- Born: December 1, 1942 (age 83) Mandatory Palestine
- Occupation: Investor
- Spouse: Laura Perlmutter

= Isaac Perlmutter =

Israeli-American businessman (born 1942)

Isaac "Ike" Perlmutter (יצחק "אייק" פרלמוטר; born December 1, 1942) is an Israeli-American billionaire businessman and financier. Through a variety of sometimes unorthodox business deals, he has been an influential investor in a number of corporations, including Revco drug stores, Coleco Entertainment, Remington, and Toy Biz/Marvel Toys. He is the former chairman and CEO of Marvel Entertainment. He has a political relationship with Donald Trump, and acted as an unofficial advisor in his presidential administration, overseeing the Department of Veterans Affairs.

== Early life ==
Isaac Perlmutter was born to a Jewish family in Mandatory Palestine in 1942. He served in the Israel Defense Forces during the Six-Day War of 1967.

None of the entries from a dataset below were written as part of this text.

Lemma blanks_clean b : str_all (Ascii.eqb " ") b = true → str_all clean_char b = true ∧ str_all isspace b = true.
Proof. intros Hb. split; (eapply str_all_imp; [|exact Hb]); intros c; all_chars c. Qed.

(** The text of the words of a line, without its end. *)
Definition words_text (l : wline) : string := String.concat "" ((λ bw, bw.1 +:+ word_text bw.2) <$> l).

Lemma words_text_cons b w l : words_text ((b, w) :: l) = b +:+ word_text w +:+ words_text l.
Proof. unfold words_text. rewrite fmap_cons, str_concat_cons. by rewrite str_app_assoc. Qed.

Lemma gaps_clean l : gaps_ok l = true → str_all clean_char (words_text l) = true.
Proof.
  induction l as [|[b w] l IH]; [done|]. cbn [gaps_ok]. intros [[[_ Hb]%andb_prop Hw]%andb_prop Hl]%andb_prop.
  rewrite words_text_cons, !str_all_app, IH, word_clean by done. by rewrite (proj1 (blanks_clean b Hb)).
Qed.

(** ** The parser in front of words *)

(** [l] is what is left of the current line. *)
Record ahead (p : parser_t) (l : wline) (xs : list piece) : Prop := {
  ahead_buffer : cstr (p_buffer p) = match l with [] => "" | (_, w) :: l' => word_text w +:+ words_text l' +:+ nl end;
  ahead_words : match l with [] => True | (_, w) :: l' => word_ok w = true ∧ gaps_ok l' = true ∧ no_time l = true end;
  ahead_io : p_io p = text_of xs;
  ahead_eof : p_eof p = false;
  ahead_pieces : Forall (λ x, piece_ok x = true) xs;
}.
(** C37: the first signal that matters (or a failure to wait for one) makes
    the supervisor publish a message on which the scheduler, the monitor
    and the cache all stop, whatever follows. *)
Theorem subscriber_shutdown quiet rc sig rest polls msgs now r mon d :
  Forall (λ w, w.1 = 0 ∧ w.2 ≠ SIGTERM ∧ w.2 ≠ SIGINT) quiet →
  rc ≠ 0 ∨ sig = SIGTERM ∨ sig = SIGINT →
  ∃ p,
    bolo_subscriber_supervisor true 0 (quiet ++ (rc, sig) :: rest) = Some (0, [p]) ∧
    sub_scheduler_thread (PollMessage p :: polls) = ([], true) ∧
    _monitor_reactor now r MControl p mon = Ok (MHalt, mon, []) ∧
    handle_all chalts _dispatcher_reactor ((CControl, p) :: msgs) d = Ok (true, d, []).
Proof using VL.
  intros Hq Hsig. exists (pdu_make "TERMINATE" []).
  assert (pdu_type (pdu_make "TERMINATE" []) = "TERMINATE") as Ht by (eapply pdu_type_of; apply frames_make).
  split_and!.
  - unfold bolo_subscriber_supervisor. cbn [negb Z.eqb]. rewrite supervise_quiet by done.
    cbn [sub_supervise]. destruct (Z.eqb_spec rc 0) as [->|?]; [|done].
    destruct Hsig as [? | [-> | ->]]; done.
  - cbn [sub_scheduler_thread]. by rewrite Ht.
  - cbn [_monitor_reactor]. by rewrite Ht.
  - done.
Qed.
End stop.

(** ** Examples *)

Module CacheExample.
Abbreviation V := ref_vigor.
Definition up : @pdu_t V := ("STATE", ["host.disk"; "1995"; "fresh"; "OK"; "fine"]).
Definition full : @pdu_t V := ("STATE", ["host.disk"; "2055"; "fresh"; "CRITICAL"; "full"]).
Definition logins : @pdu_t V := ("COUNTER", ["1980"; "host.logins"; "7"]).
Definition disk_rate : @pdu_t V := ("RATE", ["1980"; "host.disk"; "60"; "1.0e+00"]).
Definition repeat : @pdu_t V := ("REPEAT", []).
Definition msgs : list (csocket * @pdu_t V) :=
  [(CSubscriber, up); (CListen, repeat); (CSubscriber, logins); (CSubscriber, full)].
End CacheExample.
(** The offset of every entry is defined. *)
Definition offsets (splay : spec_float) (rands : list Z) (es : list entry) (offs : list Z) : Prop :=
  length rands = length es ∧
  Forall2 (λ re off, splay_offset splay re.1 (en_seconds re.2) = Ok off) (zip rands es) offs.

Lemma parse_lines_run now splay rands ls offs cmds :
  Forall fline_ok ls → offsets splay rands (entries ls) offs →
  parse_lines now splay rands (fline_text <$> ls) cmds =
  Ok (cmds ++ zip_with (scheduled now) (entries ls) offs).
Proof using VL.
  intros Hls. revert rands offs cmds.
  induction Hls as [|l ls Hl _ IH]; intros rands offs cmds [Hr Ho].
  - cbn. by rewrite app_nil_r.
  - rewrite fmap_cons. cbn [parse_lines]. destruct l as [e|s]; cbn [fline_text].
    + cbn in Hr, Ho. destruct rands as [|r rands]; [done|]. cbn in Ho.
      inversion Ho as [|? off ? offs' Hoff Ho']; subst. cbn [fst snd] in Hoff.
      rewrite parse_entry by done. cbn [head from_option tail]. cbn in Hl |- *.
      change (from_option id 0 (Some r)) with r. rewrite Hoff. cbn.
      rewrite IH with (offs := offs'); [|split; [by injection Hr|done]].
      rewrite list_push_app, <- app_assoc, new_command_scheduled by done. done.
    + rewrite <- str_app_assoc, parse_comment by apply Hl. by apply IH.
Qed.

(** C29: the file of commands is read as it is written: every entry gives the
    command it names, with its interval in milliseconds and its first run
    after the chosen offset, in the order of the file; comments give
    nothing. *)
Theorem s_parse_roundtrip now splay rands ls offs :
  Forall fline_ok ls → offsets splay rands (entries ls) offs →
  s_parse now splay rands (Some (String.concat EmptyString (fline_text <$> ls))) [] =
  Ok (0, zip_with (scheduled now) (entries ls) offs).
Proof using VL.
  intros Hls Ho.
  assert (Forall (is_line BUFFER_SIZE) (fline_text <$> ls)) as Hl.
  { apply Forall_fmap. eapply Forall_impl; [done|]. apply fline_is_line. }
  unfold s_parse. rewrite fgets_lines_concat by (done || by apply concat_lines_length with BUFFER_SIZE).
  by rewrite (parse_lines_run _ _ _ _ offs).
Qed.
End parse.

(** ** Scheduling *)

(** Commands that differ in what is buffered. *)
Definition buffered (c c' : command_t) : Prop := ∃ b, c' = set_buffer b c.

#[export] Instance buffered_preorder : PreOrder buffered.
Proof.
  split.
  - intros c. exists (cmd_buffer c). by destruct c.
  - intros c1 c2 c3 [b ->] [b' ->]. by exists b'.
Qed.

Section schedule.
Context `{VL : VigorLaws} `{Heartbeat}.

Lemma send_lines_buffered fuel now c c0 :
  buffered c0 c → wp True (send_lines fuel now) (λ _ c', buffered c0 c') c.
Proof using.
  revert c. induction fuel as [|fuel IH]; intros c Hc; [done|]. cbn [send_lines].
  apply wp_bind, wp_get. destruct (next_line (cmd_buffer c)) as [[l rest]|]; [|done].
  apply wp_bind, wp_lift; [|done]. intros p _. apply wp_bind.
  destruct p; apply wp_bind, wp_modify || (apply wp_emit; apply wp_bind, wp_modify); apply IH;
    (etrans; [exact Hc|by eexists]).
Qed.

Lemma sink_loop_buffered fuel now p c c0 :
  buffered c0 c → wp True (sink_loop fuel now p) (λ _ c', buffered c0 c') c.
Proof using.
  revert p c. induction fuel as [|fuel IH]; intros p c Hc; [done|]. cbn [sink_loop].
  apply wp_bind, wp_get. destruct (read _ p) as [got p']. destruct (String.length got =? 0)%nat; [done|].
  apply wp_bind, wp_modify, wp_bind, wp_get, wp_bind.
  eapply wp_mono; [apply (send_lines_buffered _ _ _ c0)|].
  - etrans; [exact Hc|by eexists].
  - intros ? c' Hc'. by apply IH.
Qed.

(** The moments at which command [i] is started. *)
Definition starts (i : nat) (o : list action) : list Z :=
  omap (λ a, match a with Start j ms => if decide (j = i) then Some ms else None | _ => None end) o.

Lemma starts_app i o1 o2 : starts i (o1 ++ o2) = starts i o1 ++ starts i o2.
Proof using. apply omap_app. Qed.

Lemma sink_buffered now p c c' o i :
  sink now p c = Ok (c', o) → buffered c c' ∧ starts i o = [].
Proof using.
  unfold sink. pose proof (sink_loop_buffered (S (pipe_bytes p)) now p c c (reflexivity c)) as Hw.
  unfold wp, s_sink in *. destruct (sink_loop _ _ _ _) as [[[p' c1] o1]|]; [|done].
  intros [= <- <-]. split; [done|]. unfold starts. induction o1 as [|x o1 IH]; [done|]. exact IH.
Qed.

Lemma sink_event_buffered now fd p cmds cmds' o i :
  sink_event now fd p cmds = Ok (cmds', o) → Forall2 buffered cmds cmds' ∧ starts i o = [].
Proof using.
  revert cmds' o. induction cmds as [|c cmds IH]; intros cmds' o; cbn [sink_event].
  - intros [= <- <-]. done.
  - destruct (fd =? cmd_fd c).
    + intros ([c1 o1] & Hs & [= <- <-])%bind_Ok. apply (sink_buffered _ _ _ _ _ i) in Hs as [Hc Ho].
      split; [|done]. constructor; [done|reflexivity].
    + intros ([cs o1] & Hs & [= <- <-])%bind_Ok. apply IH in Hs as [Hc Ho].
      split; [|done]. by constructor.
Qed.

Lemma on_event_buffered now ms ev ag ag' o i :
  on_event now ms ev ag = Ok (ag', o) →
  Forall2 buffered (ag_commands ag) (ag_commands ag') ∧ starts i o = [].
Proof using.
  unfold on_event. destruct (ev_in ev); cbn [negb]; [|by intros [= <- <-]].
  destruct (ag_beacon ag) as [b|].
  - destruct (ev_fd ev =? b_bfd b).
    + by intros (b' & _ & [= <- <-])%bind_Ok.
    + intros ([cs o1] & Hs & [= <- <-])%bind_Ok. by apply (sink_event_buffered _ _ _ _ _ _ i) in Hs.
  - intros ([cs o1] & Hs & [= <- <-])%bind_Ok. by apply (sink_event_buffered _ _ _ _ _ _ i) in Hs.
Qed.

Lemma on_events_buffered now ms evs ag ag' o i :
  on_events now ms evs ag = Ok (ag', o) →
  Forall2 buffered (ag_commands ag) (ag_commands ag') ∧ starts i o = [].
Proof using.
  revert ag o. induction evs as [|ev evs IH]; intros ag o; cbn [on_events]; [by intros [= <- <-]|].
  intros ([ag1 o1] & H1 & ([ag2 o2] & H2 & [= -> <-])%bind_Ok)%bind_Ok.
  apply (on_event_buffered _ _ _ _ _ _ i) in H1 as [Hc1 Ho1]. apply IH in H2 as [Hc2 Ho2].
  split; [by etrans|]. by rewrite starts_app, Ho1, Ho2.
Qed.

(** Whether a turn tries to start a command, and whether a child runs it. *)
Definition tries_now (ms : Z) (an : answers) (c : command_t) : bool :=
  negb (0 <? cmd_pid c) && (cmd_next_run c <? ms) && an_pipe_ok an.

Definition starts_now (ms : Z) (an : answers) (c : command_t) : bool :=
  tries_now ms an c && (0 <? an_pid an).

He emigrated to America, arriving in New York City, and he earned a living standing outside Jewish cemeteries in Brooklyn, leveraging his Hebrew skills to lead funeral services for tips. Later he sold toys and beauty products on the streets of New York City, which eventually evolved into selling surplus stock and end-of-line items at a profit. Although he never attended a university, he taught himself how to read a balance sheet and worked at spotting overlooked value in weak and distressed companies.

== Career ==

=== Revco ===
With a new partner, Bernard Marden, and leveraging the skills he attained as a wholesaler, he formed a company called Odd Lot Trading, a wholesaler and retailer of closeout items. In May 1984, they sold Odd Lot to Revco Discount Drug Stores in exchange for 12% of Revco stock. He soon challenged Revco management for control of the company but, after initial positive feedback, was rejected. Perlmutter and his partner threatened a hostile takeover but eventually refrained and sold their share back to Revco for $120 million.

=== Coleco ===
Perlmutter had a close relationship with the management of toy manufacturer Coleco Entertainment Corporation as he had been purchasing unsold inventory from them for some time. As is typical in the industry, payment terms were often unusual. With Coleco, Perlmutter would purchase unsold inventory in exchange for 50% cash and 50% in "barter advertising credits" (basically a promise to pay for the future advertising expenses of Coleco). Over a four-year period, Perlmutter had received $144 million in goods and paid $73 million in cash along with providing $71 million in barter advertising credits to be paid in the future.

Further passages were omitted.